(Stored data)
◆ ◆ ◆ ◆ ◆
Lemma mail_inv_reachable s s' : boot_inv cores s → mail_inv s → reachable SMP_MAX_CORES s s' → boot_inv cores s' ∧ mail_inv s'.
Proof. intros HB HM Hr. induction Hr as [|s1 s2 l Hr IH E]; [done|]. destruct IH as [HB1 HM1]; [done..|]. split; [by eapply boot_inv_step|by eapply mail_inv_step]. Qed.

Lemma mail_inv_start bsp started prog : Forall call_ok prog → mail_inv (boot_system bsp started [mkSender 0 prog]).
Proof.
  intros Hp. constructor; [exists prog; split; [done|by apply ops_ok_calls]| |done].
  intros i a. cbn. rewrite list_lookup_fmap. by intros (h&_&->)%fmap_Some.
Qed.

(** What a mailbox and the core that reads it owe to the messages. *)
Lemma mail_inv_order s i a : mail_inv s → aps s !! i = Some a → counted (pc a) = true →
  ∃ c, cpu_blocks s !! my_index a = Some c ∧ on (my_index a) (sent s) = on (my_index a) (log s) ++
    (if mbox_pending c && negb (match pc a with PClear => true | _ => false end) then [mbox_func c] else []).
Proof.
  intros HM Ha Hb. destruct (mi_phase _ HM i a Ha) as (c&Hc&Hph); [by destruct (pc a)|]. exists c. split; [done|].
  destruct Hph as [Hph _]. destruct (pc a), (mbox_pending c); try done; try (by destruct Hph). destruct Hph as [_ ->]. by rewrite app_nil_r.
Qed.

(** ** How long a message waits *)

(** How many of its steps a core needs to call the function of its mailbox. *)
Definition turns (p : ap_pc) : nat :=
  match p with PUnlock => 7 | PIdle => 6 | PHalt => 5 | PCheck => 4 | PBusy => 3 | PTest => 2 | PCall => 1 | _ => 8 end.

(** The i-th core has message f, after it called [called]. *)
Definition waits (s : system) (i : nat) (k f : Z) (called : list Z) (n : nat) : Prop :=
  ∃ a c, aps s !! i = Some a ∧ my_index a = k ∧ counted (pc a) = true ∧ pc a ≠ PClear ∧ (turns (pc a) <= n)%nat ∧
    cpu_blocks s !! k = Some c ∧ mbox_pending c = true ∧ mbox_func c = f ∧ f ≠ 0 ∧ on k (log s) = called.
(* ===== verification/Pci.v ===== *)
(** PCI (src/pci/pci.c, pci.h): access to the configuration space, the address
    registers of a function, the search for devices and their drivers.  What is
    behind ports and mapped registers is a state that every access may change;
    drivers are functions of it. *)

From S2P Require Import Prelude Mem Acpi.

(** [inl] and [outl] of ports, and accesses of [n] bytes to mapped registers. *)
Class PciBus (D : Type) := {
  outl : Z → Z → D → D;
  inl : Z → D → Z * D;
  mmio_load : nat → Z → D → Z * D;
  mmio_store : nat → Z → Z → D → D
}.

Definition PCI_CONFIG_ADDRESS : Z := 0xCF8.
Definition PCI_CONFIG_DATA : Z := 0xCFC.
Definition PCI_VENDOR_ANY : Z := 0xFFFF.
Definition PCI_DEVICE_ANY : Z := 0xFFFF.
Definition PCI_ID_ANY : Z := 0xFF.
Definition PCI_PROGIF_ANY : Z := 0xFF.
Definition PCI_CAP_ECAM : Z := 1.

(** [pci_driver_status] and its texts. *)
Definition DRIVER_OK : Z := 0.
Definition pci_status_table : list (Z * string) := [
  (DRIVER_OK, "OK"); (1, "Corrupted Firmware Table"); (2, "Host Hardware Failure"); (3, "Card Hardware Failure"); (4, "Card Hardware Stalling");
  (5, "Invalid BAR configuration"); (6, "Out of memory"); (7, "Out of memory (< 4GB)"); (8, "Card not present"); (9, "Unsupported card");
  (10, "Unsupported host")]%string.

Definition pci_driver_status_to_string (status : Z) : string :=
  match list_find (λ p, p.1 = status) pci_status_table with Some (_, (_, message)) => message | None => "Unknown" end.

Record pci_bar_t := mkBar { base : Z; size : Z; is_io : bool }.

(** None in [bars] is an entry that [pci_init] leaves as the heap gave it. *)
Record pci_dev_t := mkDev {
  vendor_id : Z; device_id : Z; class_id : Z; subclass_id : Z; progif : Z; irq : Z;
  bus : Z; slot : Z; func : Z; bars : list (option pci_bar_t); claimed : bool
}.

Definition claim (d : pci_dev_t) : pci_dev_t :=
  mkDev (vendor_id d) (device_id d) (class_id d) (subclass_id d) (progif d) (irq d) (bus d) (slot d) (func d) (bars d) true.

Section Pci.
Context {D : Type} `{PciBus D}.
(** The tables of the firmware, and what is kept of them. *)
Variables (m : memory) (hhdm_offset : Z) (acpi : acpi_state).

(** A driver: what it is for, and its code, None when there is none. *)
Record pci_driver_entry_t := mkDriver {
  d_vendor_id : Z; d_device_id : Z; d_class_id : Z; d_subclass_id : Z; d_progif : Z;
  group_id : Z; required_capabilities : Z; name : string; init : option (pci_dev_t → D → Z * D)
}.

(** The drivers of the kernel (src/pci/dtable.c); the code of each is there when
    it is built in. *)
Definition pci_discovery_table (cxl ivshmem ac97 e1000 rtl8139 ahci ide : option (pci_dev_t → D → Z * D)) : list pci_driver_entry_t := [
  mkDriver PCI_VENDOR_ANY PCI_DEVICE_ANY 0x06 0x00 PCI_PROGIF_ANY 0 0 "Host Bridge" None;
  mkDriver PCI_VENDOR_ANY PCI_DEVICE_ANY 0x0C 0x03 0x30 3 0 "xHCI USB Controller" None;
  mkDriver PCI_VENDOR_ANY PCI_DEVICE_ANY 0x0C 0x03 0x20 3 0 "EHCI USB Controller" None;
  mkDriver PCI_VENDOR_ANY PCI_DEVICE_ANY 0x05 0x02 PCI_PROGIF_ANY 0 PCI_CAP_ECAM "Compute Express Link Memory" cxl;
  mkDriver PCI_VENDOR_ANY PCI_DEVICE_ANY 0x12 0x00 PCI_PROGIF_ANY 0 PCI_CAP_ECAM "Compute Express Link Accelerator" cxl;
  mkDriver 0x1AF4 0x1110 0x05 0x00 PCI_PROGIF_ANY 0 0 "IVSHMEM" ivshmem;
  mkDriver PCI_VENDOR_ANY PCI_DEVICE_ANY 0x04 0x01 PCI_PROGIF_ANY 1 0 "AC'97 Audio Controller" ac97;
  mkDriver 0x8086 0x100E 0x02 0x00 PCI_PROGIF_ANY 2 0 "Intel E1000 Ethernet Controller" e1000;
  mkDriver 0x10EC 0x8139 0x02 0x00 PCI_PROGIF_ANY 2 0 "RTL8139 Ethernet Controller" rtl8139;
  mkDriver PCI_VENDOR_ANY PCI_DEVICE_ANY 0x01 0x06 PCI_PROGIF_ANY 0 0 "Generic SATA Controller" ahci;
  mkDriver PCI_VENDOR_ANY PCI_DEVICE_ANY 0x01 0x01 PCI_PROGIF_ANY 0 0 "Generic IDE Controller" ide].

(** * Configuration space *)

Definition config_address (bus slot func offset : Z) : Z :=
  u32 (Z.lor (Z.lor (Z.lor (Z.lor (Z.shiftl bus 16) (Z.shiftl slot 11)) (Z.shiftl func 8)) (Z.land offset 0xfc)) 0x80000000).

(** The address of the registers of a function, NULL when only ports reach it. *)
Definition ecam (bus slot func : Z) : result Z := mcfg_get_device_addr m hhdm_offset acpi 0 (u8 bus) (u8 slot) (u8 func).

Definition pci_read (bus slot func offset : Z) (d : D) : result (Z * D) :=
  addr ← ecam bus slot func;
  mret (if negb (addr =? NULL) then mmio_load 4 (u64 (addr + Z.land offset 0xfff)) d
        else inl PCI_CONFIG_DATA (outl PCI_CONFIG_ADDRESS (config_address bus slot func offset) d)).

Definition pci_write (bus slot func offset data : Z) (d : D) : result D :=
  addr ← ecam bus slot func;
  mret (if negb (addr =? NULL) then mmio_store 4 (u64 (addr + Z.land offset 0xfff)) data d
        else outl PCI_CONFIG_DATA data (outl PCI_CONFIG_ADDRESS (config_address bus slot func offset) d)).

Definition pci_read_byte (bus slot func offset : Z) (d : D) : result (Z * D) :=
  addr ← ecam bus slot func;
  mret (if negb (addr =? NULL) then mmio_load 1 (u64 (addr + Z.land offset 0xfff)) d
        else
          let '(v, d) := inl PCI_CONFIG_DATA (outl PCI_CONFIG_ADDRESS (config_address bus slot func offset) d) in
          (Z.land (Z.shiftr v (Z.land offset 3 * 8)) 0xFF, d)).

(** The register without the byte, and with the new one. *)
Definition put_byte (tmp offset data : Z) : Z :=
  let s := Z.land offset 3 * 8 in Z.lor (Z.land tmp (2 ^ 32 - 1 - u32 (Z.shiftl 0xFF s))) (Z.shiftl data s).

(** The shift of 0xFF by 24 leaves the range of an int. *)
Definition pci_write_byte (bus slot func offset data : Z) (d : D) : result D :=
  addr ← ecam bus slot func;
  if negb (addr =? NULL) then mret (mmio_store 1 (u64 (addr + Z.land offset 0xfff)) data d)
  else
    let '(tmp, d) := inl PCI_CONFIG_DATA (outl PCI_CONFIG_ADDRESS (config_address bus slot func offset) d) in
    if Z.land offset 3 =? 3 then Fault else mret (outl PCI_CONFIG_DATA (put_byte tmp offset data) d).

(** * Address registers *)

(** Clear the low bits, [x & ~mask] on a uint32_t. *)
Definition clear (mask x : Z) : Z := Z.land x (2 ^ 32 - 1 - mask).

Definition no_bar : pci_bar_t := mkBar 0 0 false.

Definition pci_get_bar (bus slot func bar_index : Z) (d : D) : result (pci_bar_t * D) :=
  let offset := 0x10 + bar_index * 4 in
  '(low, d) ← pci_read bus slot func offset d;
  if low =? 0 then mret (no_bar, d)
  else
    let io := negb (Z.land low 0x1 =? 0) in
    d ← pci_write bus slot func offset 0xFFFFFFFF d;
    '(readback, d) ← pci_read bus slot func offset d;
    d ← pci_write bus slot func offset low d;
    if io then mret (mkBar (clear 0x3 low) (u32 (2 ^ 32 - 1 - clear 0x3 readback + 1)) true, d)
    else if Z.land low 0x6 =? 0x4 then
      '(high, d) ← pci_read bus slot func (offset + 4) d;
      d ← pci_write bus slot func (offset + 4) 0xFFFFFFFF d;
      '(readback_high, d) ← pci_read bus slot func (offset + 4) d;
      d ← pci_write bus slot func (offset + 4) high d;
      let combined_readback := Z.lor (Z.shiftl readback_high 32) (clear 0xF readback) in
      mret (mkBar (Z.lor (clear 0xF low) (Z.shiftl high 32)) (u64 (not64 combined_readback + 1)) false, d)
    else mret (mkBar (clear 0xF low) (u32 (2 ^ 32 - 1 - clear 0xF readback + 1)) false, d).

Definition pci_enable_capabilities (bus slot func : Z) (d : D) : result D :=
  '(cmd, d) ← pci_read bus slot func 0x04 d;
  pci_write bus slot func 0x04 (clear (2 ^ 10) (Z.lor cmd 0x07)) d.

(** * The search for devices *)

(** The loop over the six address registers from [b] on; a 64-bit one skips the
    next. *)
Fixpoint bars_loop (n : nat) (bus slot func b : Z) (l : list (option pci_bar_t)) (d : D) : result (list (option pci_bar_t) * D) :=
  match n with
  | O => mret (l, d)
  | S n =>
      if b <? 6 then
        '(bar, d) ← pci_get_bar bus slot func b d;
        '(raw, d) ← pci_read bus slot func (0x10 + b * 4) d;
        let wide := (Z.land raw 0x1 =? 0) && (Z.land raw 0x6 =? 0x4) in
        bars_loop n bus slot func (if wide then b + 2 else b + 1) (<[Z.to_nat b := Some bar]> l) d
      else mret (l, d)
  end.

(** What [pci_init] keeps of a function whose first register holds [id_reg]. *)
Definition describe (bus slot func id_reg : Z) (d : D) : result (pci_dev_t * D) :=
  '(class_reg, d) ← pci_read bus slot func 0x08 d;
  '(line, d) ← pci_read bus slot func 0x3C d;
  '(l, d) ← bars_loop 6 bus slot func 0 (replicate 6 None) d;
  mret (mkDev (Z.land id_reg 0xFFFF) (Z.shiftr id_reg 16) (Z.land (Z.shiftr class_reg 24) 0xFF) (Z.land (Z.shiftr class_reg 16) 0xFF)
    (Z.land (Z.shiftr class_reg 8) 0xFF) (Z.land line 0xFF) (u8 bus) slot func l false, d).

(** [discovered] with its capacity: it is doubled when it is full, and a store
    behind it faults. *)
Record cache := mkCache { capacity : Z; discovered : list pci_dev_t }.

Definition cache_add (x : pci_dev_t) (c : cache) : result cache :=
  let count := Z.of_nat (length (discovered c)) in
  let cap := if count >=? capacity c then i32 (capacity c * 2) else capacity c in
  if count <? cap then mret (mkCache cap (discovered c ++ [x])) else Fault.

Definition sweep_func (bus slot func : Z) (s : cache * D) : result (cache * D) :=
  let '(c, d) := s in
  '(id_reg, d) ← pci_read bus slot func 0x00 d;
  if Z.land id_reg 0xFFFF =? 0xFFFF then mret (c, d)
  else
    '(x, d) ← describe bus slot func id_reg d;
    c ← cache_add x c;
    mret (c, d).

Definition sweep_slot (bus slot : Z) (s : cache * D) : result (cache * D) :=
  let '(c, d) := s in
  '(id_reg, d) ← pci_read bus slot 0 0x00 d;
  if Z.land id_reg 0xFFFF =? 0xFFFF then mret (c, d)
  else
    '(header, d) ← pci_read bus slot 0 0x0C d;
    let header_type := Z.land (Z.shiftr header 16) 0xFF in
    for_range (if negb (Z.land header_type 0x80 =? 0) then 8 else 1) (λ func, sweep_func bus slot func) (c, d).

Definition sweep (d : D) : result (cache * D) :=
  for_range 256 (λ bus, for_range 32 (λ slot, sweep_slot bus slot)) (mkCache 20 [], d).

(** * Drivers *)

Definition pci_check_driver_capabilities (required_caps : Z) : bool :=
  negb (negb (Z.land required_caps PCI_CAP_ECAM =? 0) && negb (mcfg_is_initialized acpi)).

Definition driver_matches (e : pci_driver_entry_t) (x : pci_dev_t) : bool :=
  ((d_vendor_id e =? PCI_VENDOR_ANY) || (d_vendor_id e =? vendor_id x)) &&
  ((d_device_id e =? PCI_DEVICE_ANY) || (d_device_id e =? device_id x)) &&
  ((d_class_id e =? PCI_ID_ANY) ||
    (class_id x =? d_class_id e) && ((d_subclass_id e =? PCI_ID_ANY) || (subclass_id x =? d_subclass_id e))) &&
  ((d_progif e =? PCI_PROGIF_ANY) || (progif x =? d_progif e)).

(** [1 << group_id] of an int. *)
Definition group_bit (g : Z) : result Z := if g <? 31 then mret (Z.shiftl 1 g) else Fault.

(** The calls of the code of drivers, with the device and the status, in their
    order; the code only logs them. *)
Record call := mkCall { driver : pci_driver_entry_t; called_with : pci_dev_t; status : Z }.

(** The loop of a driver over the devices: those in front of the loop, those to
    come, the groups that are taken, and the calls. *)
Fixpoint match_devices (e : pci_driver_entry_t) (before devs : list pci_dev_t) (groups : Z) (calls : list call) (d : D) :
    result (list pci_dev_t * Z * list call * D) :=
  match devs with
  | [] => mret (before, groups, calls, d)
  | x :: devs =>
      if claimed x || negb (driver_matches e x) then match_devices e (before ++ [x]) devs groups calls d
      else
        let x := claim x in
        if negb (pci_check_driver_capabilities (required_capabilities e)) then match_devices e (before ++ [x]) devs groups calls d
        else
          groups ← (if negb (group_id e =? 0) then b ← group_bit (group_id e); mret (Z.lor groups b) else mret groups);
          '(calls, d) ← (match init e with
            | Some f =>
                d ← pci_enable_capabilities (bus x) (slot x) (func x) d;
                let '(status, d) := f x d in mret (calls ++ [mkCall e x status], d)
            | None => mret (calls, d)
            end);
          if negb (group_id e =? 0) then mret (before ++ x :: devs, groups, calls, d)
          else match_devices e (before ++ [x]) devs groups calls d
  end.

Fixpoint match_table (table : list pci_driver_entry_t) (devs : list pci_dev_t) (groups : Z) (calls : list call) (d : D) :
    result (list pci_dev_t * Z * list call * D) :=
  match table with
  | [] => mret (devs, groups, calls, d)
  | e :: table =>
      taken ← (if negb (group_id e =? 0) then b ← group_bit (group_id e); mret (negb (Z.land groups b =? 0)) else mret false);
      '(devs, groups, calls, d) ← (if (taken : bool) then mret (devs, groups, calls, d) else match_devices e [] devs groups calls d);
      match_table table devs groups calls d
  end.

(** The devices at the end, the calls and the hardware. *)
Definition pci_init (pci_discovery_table : list pci_driver_entry_t) (d : D) : result (list pci_dev_t * list call * D) :=
  '(c, d) ← sweep d;
  '(devs, _, calls, d) ← match_table pci_discovery_table (discovered c) 0 [] d;
  mret (devs, calls, d).

End Pci.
◆ ◆ ◆ ◆ ◆
# Work order:
Using the entries above, repeat only the lines from the one containing "Definition PCI_ID_ANY : Z := 0xFF." through the one containing "Definition pci_driver_status_to_string (status", end lines included.

# Written answer:
Definition PCI_ID_ANY : Z := 0xFF.
Definition PCI_PROGIF_ANY : Z := 0xFF.
Definition PCI_CAP_ECAM : Z := 1.

(** [pci_driver_status] and its texts. *)
Definition DRIVER_OK : Z := 0.
Definition pci_status_table : list (Z * string) := [
  (DRIVER_OK, "OK"); (1, "Corrupted Firmware Table"); (2, "Host Hardware Failure"); (3, "Card Hardware Failure"); (4, "Card Hardware Stalling");
  (5, "Invalid BAR configuration"); (6, "Out of memory"); (7, "Out of memory (< 4GB)"); (8, "Card not present"); (9, "Unsupported card");
  (10, "Unsupported host")]%string.

Definition pci_driver_status_to_string (status : Z) : string :=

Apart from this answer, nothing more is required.